Vorsicht Falle bei Mini-Jobs

Vorsicht Falle bei Mini-Jobs

Minijobs ohne geregelte Arbeitszeiten sind seit 1.1.2019 sozialversicherungspflichtig. Die Arbeitszeit von wöchentlich 20 Stunden wird vermutet, wenn keine feste Arbeitszeit vertraglich geregelt ist. Dadurch wird die Geringverdienergrenze von 450,00 EUR überschritten. Sozialversicherungspflicht tritt ein. Hierzu ein Beispiel:

Der Arbeitgeber hat die wöchentliche Arbeitszeit bei einer geringfügigen Beschäftigung nicht festgelegt.

2018 galt eine Arbeitszeit von 10 Stunden je Woche als vereinbart. Bei einer 10-Stunden-Woche und einem Mindestlohn von 8,84 EUR mussten bei einem Wochenfaktor von 4,33 Wochen pro Monat 382,77 EUR vergütet werden. Die Geringverdienergrenze von 450,00 EUR wurde nicht überschritten.

Sei dem 1.1.2019 gilt eine Arbeitszeit von 20 Stunden je Woche als vereinbart. Legt man eine 20-Stunden-Woche und den seit dem 1.1.19 geltenden Mindestlohn von 9,19 EUR zugrunde, müssen bei einem Wochenfaktor von 4,33 Wochen pro Monat 798,85 EUR vergütet werden. Die Geringverdienergrenze von 450,00 EUR wird überschritten.

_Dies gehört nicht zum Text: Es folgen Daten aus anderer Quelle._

(* ===== verification/PoolEvict.v ===== *)
(** * Making room in the transaction pool ([txpool.rs])

    The dry run picks the worst entries, one after the other, until the rest
    and the candidate fit.  [plan_Ok] says what its answer means; [evicted_maps]
    says what is left once the victims have gone. *)

From S2P Require Import Prelude Bytes BTree Errors Constants Crypto WireRead CompactSize TxWire TxCodec Block Merkle Pow Subsidy.
From S2P Require Import Vault Suites Verify SigCache WorkerPool SigQueue Sighash Spend Htlc Stealth CovenantGenesis.
From S2P Require Import UtxoApply UtxoRules UtxoDeferred UtxoLedger BlockParse BlockWeight BlockDa BlockBasic ConnectBlock.
From S2P Require Import NodeText Uint128 ChainState PendingOwner BlockStore AtomicWrite StoreFiles Headers PoolPolicy PoolOrder TxPool PoolSafe.

(** ** The dry run *)

Definition sizes (plan : list CapacityPlanEntry) : Z := sum_of (λ p, te_size (cp_entry p)) plan.

Lemma sizes_app p1 p2 : sizes (p1 ++ p2) = sizes p1 + sizes p2.
Proof. unfold sizes, sum_of. induction p1 as [|x p1 IH]; cbn in *; lia. Qed.
Lemma sizes_perm p1 p2 : p1 ≡ₚ p2 → sizes p1 = sizes p2.
Proof. unfold sizes, sum_of. induction 1; cbn in *; lia. Qed.

(** [E] are victims of a plan, [R] is what it keeps. *)
Record split_plan (ordering : CapacityOrdering) (plan E R : list CapacityPlanEntry) : Prop := mkSplit {
  sp_perm : plan ≡ₚ E ++ R;
  sp_candidate : Forall (λ p, cp_candidate p = false) E;
  sp_worse v x : v ∈ E → x ∈ R → capacity_plan_entry_worse ordering v x = true }.

Lemma evict_loop_Ok ordering max target fuel plan bytes acc count' bytes' acc' :
  Forall plan_rated plan → NoDup (cp_txid <$> plan) →
  evict_loop fuel max target ordering plan (len plan) bytes acc = Ok (count', bytes', acc') →
  ∃ E R, split_plan ordering plan E R ∧ acc' = acc ++ (cp_txid <$> E) ∧ count' = len R ∧ bytes' = bytes - sizes E.
Proof.
  revert plan bytes acc. induction fuel as [|fuel IH]; intros plan bytes acc HP Hnd; cbn [evict_loop].
  all: destruct (negb _); [intros [= <- <- <-]; exists [], plan; rewrite app_nil_r; unfold sizes, sum_of;
    split_and!; [split; [done|constructor|by intros ?? ?%elem_of_nil]|done|done|cbn; lia]|].
  { intros [= <- <- <-]. exists [], plan. rewrite app_nil_r. split_and!; [split; [done|constructor|by intros ?? ?%elem_of_nil]|done|done|cbn; lia]. }
  destruct plan as [|p plan'] eqn:Hplan.
  { intros [= <- <- <-]. exists [], []. rewrite app_nil_r. split_and!; [split; [done|constructor|by intros ?? ?%elem_of_nil]|done|done|cbn; lia]. }
  rewrite <- Hplan in *. destruct (worst_index_spec ordering plan HP Hnd) as (i & w & -> & Hi & Hw); [by rewrite Hplan|].
  pose proof (list_elem_of_lookup_2 _ _ _ Hi) as Hin. clear Hplan p plan'.
  destruct (cp_candidate w) eqn:Hc; [done|]. destruct (_ <? _); [done|].
  pose proof (delete_Permutation _ _ _ Hi) as Hperm. pose proof HP as HP'. pose proof Hnd as Hnd'.
  rewrite Hperm in HP', Hnd'. apply list.Forall_cons in HP' as [HPw HP']. cbn [fmap list_fmap] in Hnd'. apply list.NoDup_cons in Hnd' as [Hn Hnd'].
  replace (Z.max 0 (len plan - 1)) with (len (delete i plan)).
  2: { apply Permutation_length in Hperm. cbn [length] in Hperm. lia. }
  intros (E & R & [H1 H2 H3] & -> & -> & ->)%IH; [|done..]. exists (w :: E), R. split_and!.
  - split; [by rewrite Hperm, H1|by constructor|]. intros v x [-> |Hv]%elem_of_cons Hx; [|by apply H3].
    assert (x ∈ delete i plan) as Hx' by (rewrite H1; set_solver). apply Hw.
    + rewrite Hperm. by right.
    + intros He. apply Hn. rewrite <- He. by apply list_elem_of_fmap_2.
  - cbn. by rewrite <- app_assoc.
  - done.
  - unfold sizes, sum_of. cbn. lia.
Qed.

Section evict.
Context `{HX : Hex}.
Implicit Types (w : PoolWorld) (s : TxPool).

(** An entry of the pool, and a candidate, as the plan sees them. *)
Definition resident s (x : bytes * TxPoolEntry) : CapacityPlanEntry := mkCapacityPlanEntry x.1 x.2 false (default 0 (tp_heap_seqs s !! x.1)).
Definition candidate_entry (txid : bytes) (entry : TxPoolEntry) : CapacityPlanEntry := mkCapacityPlanEntry txid entry true 0.

Lemma push_plan_step s pl seqs txid e st : push_plan_entry s (pl, seqs) (txid, e) = Ok st → st.1 = pl ++ [resident s (txid, e)].
Proof.
  unfold push_plan_entry. case_bool_decide; [done|]. unfold resident. cbn [fst snd].
  destruct (tp_heap_seqs s !! txid) as [q|]; [|done]. cbn [ok_or default]. run_bind. destruct (seqs !! q); [done|].
  destruct (_ || _); [done|]. by intros [= <-].
Qed.
Lemma push_plan_Ok s l st st' : try_fold (push_plan_entry s) st l = Ok st' → st'.1 = st.1 ++ (resident s <$> l).
Proof.
  revert st. induction l as [|[txid e] l IH]; intros st; cbn [try_fold]; [intros [= <-]; cbn; by rewrite app_nil_r|].
  destruct st as [pl seqs], (push_plan_entry s (pl, seqs) (txid, e)) as [st|] eqn:Hp; [|done]. run_bind.
  intros ->%IH. apply push_plan_step in Hp as ->. cbn. by rewrite <- app_assoc.
Qed.

(** The plan of the capacity check: the residents, and the candidate. *)
Definition whole_plan w s (txid : bytes) (entry : TxPoolEntry) : list CapacityPlanEntry :=
  (resident s <$> pw_order w (tp_txs s)) ++ [candidate_entry txid entry].

Lemma whole_plan_ok w s txid entry : books s → (∀ m, pw_order w m ≡ₚ map_to_list m) → tp_txs s !! txid = None → rated (te_fee entry) (te_weight entry) →
  Forall plan_rated (whole_plan w s txid entry) ∧ NoDup (cp_txid <$> whole_plan w s txid entry).
Proof.
  intros Hb Hw Hn Hr. unfold whole_plan. split.
  - apply list.Forall_app. split; [|by constructor]. apply list.Forall_forall. intros p Hp. apply list_elem_of_fmap in Hp as ([i e] & -> & Hie).
    rewrite Hw in Hie. apply elem_of_map_to_list in Hie. by apply (bk_entries _ Hb i e).
  - rewrite fmap_app, <- list_fmap_compose. cbn. apply list.NoDup_app. split_and!.
    + assert (cp_txid ∘ resident s <$> pw_order w (tp_txs s) = (pw_order w (tp_txs s)).*1) as -> by done. rewrite Hw. apply NoDup_fst_map_to_list.
    + intros i Hi Ht. apply list_elem_of_singleton in Ht as ->. apply list_elem_of_fmap in Hi as ([j e] & -> & Hie). cbn in Hn.
      rewrite Hw in Hie. apply elem_of_map_to_list in Hie. congruence.
    + apply NoDup_singleton.
Qed.

Lemma sizes_entries (f : bytes * TxPoolEntry → CapacityPlanEntry) (m : gmap bytes TxPoolEntry) : (∀ x, cp_entry (f x) = x.2) →
  sizes (f <$> map_to_list m) = pool_bytes m.
Proof.
  intros Hf. induction m as [|i e m Hi IH] using map_ind; [by rewrite map_to_list_empty|]. rewrite pool_bytes_insert, <- IH by done.
  rewrite (sizes_perm _ (f <$> (i, e) :: map_to_list m)) by (by rewrite map_to_list_insert). unfold sizes, sum_of. cbn. by rewrite Hf.
Qed.
Lemma whole_plan_sizes w s txid entry : (∀ m, pw_order w m ≡ₚ map_to_list m) →
  sizes (whole_plan w s txid entry) = pool_bytes (tp_txs s) + te_size entry ∧ len (whole_plan w s txid entry) = Z.of_nat (size (tp_txs s)) + 1.
Proof.
  intros Hw. unfold whole_plan. rewrite sizes_app, length_app, length_fmap, (Permutation_length (Hw _)), length_map_to_list.
  rewrite (sizes_perm (resident s <$> pw_order w (tp_txs s)) (resident s <$> map_to_list (tp_txs s))) by (by rewrite Hw).
  rewrite sizes_entries by done. unfold sizes, sum_of. cbn. lia.
Qed.

(** A plan that is accepted: the victims are worse than all that stays, what
    stays fits, and there are none when the candidate fits anyway. *)
Lemma plan_Ok w s txid entry evicted : books s → (∀ m, pw_order w m ≡ₚ map_to_list m) → tp_txs s !! txid = None →
  rated (te_fee entry) (te_weight entry) → 0 ≤ te_size entry → capacity_eviction_plan w s txid entry = Ok evicted →
  txid ≠ zeros 32 ∧ 0 < te_size entry ∧ ∃ ordering E R, split_plan ordering (whole_plan w s txid entry) E R ∧ evicted = cp_txid <$> E
    ∧ len R ≤ tp_max_transactions s ∧ sizes R ≤ tp_max_bytes s
    ∧ (Z.of_nat (size (tp_txs s)) < tp_max_transactions s → pool_bytes (tp_txs s) + te_size entry ≤ tp_max_bytes s → evicted = []).
Proof.
  intros Hb Hw Hn Hr Hsz. pose proof (whole_plan_ok w s txid entry Hb Hw Hn Hr) as [HP Hnd].
  pose proof (whole_plan_sizes w s txid entry Hw) as [Hs Hl]. pose proof (bk_bytes _ Hb) as [Hu Hmax].
  rewrite <- (bk_used _ Hb) in Hs. unfold capacity_eviction_plan. destruct (_ || _) eqn:H0; [done|].
  destruct (bool_decide (txid = zeros 32)) eqn:Hz; [done|]. apply bool_decide_eq_false in Hz. cbn [orb].
  destruct ((te_size entry =? 0) || _) eqn:H1; [done|]. destruct (tp_max_bytes s <? te_size entry) eqn:H2; [done|]. destruct (negb _ && negb _) eqn:Hp.
  { intros [= <-]. split_and!; [done|lia|]. exists BytePressure, [], (whole_plan w s txid entry). split_and!; [|done|lia|lia|done].
    split; [done|constructor|by intros ?? ?%elem_of_nil]. }
  destruct (pr_plan _); [|done]. destruct (pr_plan_seqs _); [|done]. destruct (pr_evicted _); [|done]. cbn [negb].
  destruct (try_fold _ _ _) as [[pl sq]|] eqn:Hpush; [|done]. apply push_plan_Ok in Hpush. cbn [fst app] in Hpush. subst pl. run_bind.
  fold (candidate_entry txid entry). fold (whole_plan w s txid entry). rewrite <- Hl.
  destruct (evict_loop _ _ _ _ _ _ _ _) as [[[count' bytes'] ev]|] eqn:Hev; [|done]. run_bind.
  apply evict_loop_Ok in Hev as (E & R & Hsp & -> & -> & ->); [|done..]. destruct ((tp_max_transactions s <? _) || _) eqn:H3; [done|]. intros H4. injection H4 as <-.
  split_and!; [done|lia|]. eexists _, E, R. split_and!; [exact Hsp|done|lia| |rewrite <- (bk_used _ Hb); lia].
  pose proof (sizes_perm _ _ (sp_perm _ _ _ _ Hsp)) as Hpe. rewrite sizes_app in Hpe. lia.
Qed.

(** ** Once the victims have gone *)

(** The pool without the entries of [evicted]. *)
Lemma without_entries (m m' : gmap bytes TxPoolEntry) (f : bytes * TxPoolEntry → CapacityPlanEntry) (E R : list CapacityPlanEntry) :
  (∀ x, cp_txid (f x) = x.1 ∧ cp_entry (f x) = x.2) → f <$> map_to_list m ≡ₚ E ++ R → NoDup (cp_txid <$> E ++ R) →
  (∀ i, m' !! i = if decide (i ∈ cp_txid <$> E) then None else m !! i) →
  Z.of_nat (size m') = len R ∧ pool_bytes m' = sizes R.
Proof.
  intros Hf Hp Hnd Hm'. pose proof Hnd as Hnd'. rewrite fmap_app in Hnd'. apply list.NoDup_app in Hnd' as (_ & Hdis & HndR).
  assert (map_to_list m' ≡ₚ (λ p, (cp_txid p, cp_entry p)) <$> R) as Hperm.
  { apply NoDup_Permutation; [apply NoDup_map_to_list| |].
    - apply (NoDup_fmap_1 fst). by rewrite <- list_fmap_compose.
    - intros [i e]. rewrite elem_of_map_to_list, list_elem_of_fmap. split.
      + intros He. rewrite Hm' in He. case_decide as Hi; [done|]. exists (f (i, e)). destruct (Hf (i, e)) as [E1 E2]. rewrite E1, E2. split; [done|].
        assert (f (i, e) ∈ E ++ R) as [HE|]%elem_of_app; [|destruct Hi|done].
        * rewrite <- Hp. by apply list_elem_of_fmap_2, elem_of_map_to_list.
        * apply list_elem_of_fmap. by exists (f (i, e)).
      + intros (p & Hpi & HpR). injection Hpi as -> ->. rewrite Hm'. assert (p ∈ f <$> map_to_list m) as Hpm by (rewrite Hp; set_solver).
        apply list_elem_of_fmap in Hpm as ([i e] & -> & Hie). apply elem_of_map_to_list in Hie. destruct (Hf (i, e)) as [E1 E2]. rewrite E1, E2. cbn.
        rewrite decide_False; [done|]. intros Hi. apply (Hdis _ Hi). change i with (i, e).1. rewrite <- E1. by apply list_elem_of_fmap_2. }
  split; [rewrite <- (length_map_to_list m'), Hperm, length_fmap; done|].
  rewrite <- (sizes_entries f m') by apply Hf. rewrite (sizes_perm _ (f <$> ((λ p, (cp_txid p, cp_entry p)) <$> R))) by (by rewrite Hperm).
  unfold sizes, sum_of. clear -Hf. induction R as [|p R IH]; cbn; [done|]. rewrite IH. f_equal. by destruct (Hf (cp_txid p, cp_entry p)) as [_ ->].
Qed.
Lemma without_size (m m' : gmap bytes TxPoolEntry) (f : bytes * TxPoolEntry → CapacityPlanEntry) (E R : list CapacityPlanEntry) c :
  (∀ x, cp_txid (f x) = x.1 ∧ cp_entry (f x) = x.2) → (f <$> map_to_list m) ++ [c] ≡ₚ E ++ R → NoDup (cp_txid <$> E ++ R) → c ∉ E →
  (∀ i, m' !! i = if decide (i ∈ cp_txid <$> E) then None else m !! i) →
  Z.of_nat (size m') + 1 = len R ∧ pool_bytes m' + te_size (cp_entry c) = sizes R.
Proof.
  intros Hf Hp Hnd Hc Hm'. assert (c ∈ E ++ R) as [Hin|Hin]%elem_of_app; [by rewrite <- Hp; set_solver|done|].
  apply list_elem_of_split in Hin as (R1 & R2 & ->). 
  assert (E ++ R1 ++ c :: R2 ≡ₚ c :: E ++ R1 ++ R2) as Hmid by (by rewrite !Permutation_middle).
  assert (f <$> map_to_list m ≡ₚ E ++ R1 ++ R2) as Hp'.
  { apply (Permutation_cons_inv (a := c)). rewrite <- Hmid, <- Hp. by rewrite Permutation_app_comm. }
  assert (NoDup (cp_txid <$> E ++ R1 ++ R2)) as Hnd'.
  { rewrite Hmid in Hnd. cbn in Hnd. by apply list.NoDup_cons in Hnd as [_ ?]. }
  destruct (without_entries m m' f E (R1 ++ R2) Hf Hp' Hnd' Hm') as [H1 H2]. rewrite sizes_app in H2 |- *. rewrite !length_app in *.
  cbn [length]. change (sizes (c :: R2)) with (te_size (cp_entry c) + sizes R2). lia.
Qed.
End evict.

Soweit die Arbeitszeit der Minijobber vertraglich nicht fixiert ist oder nur lose Absprachen bestehen, wird jede Betriebsprüfung durch die Rentenversicherung für die betroffenen Arbeitgeber zur tickenden Zeitbombe. Arbeitgeber sollten daher Minijobverträge mit Abrufarbeit dringend prüfen und diese kurzfristig anpassen. Sie sollten in den Minijobverträgen die wöchentliche Arbeitszeit festlegen.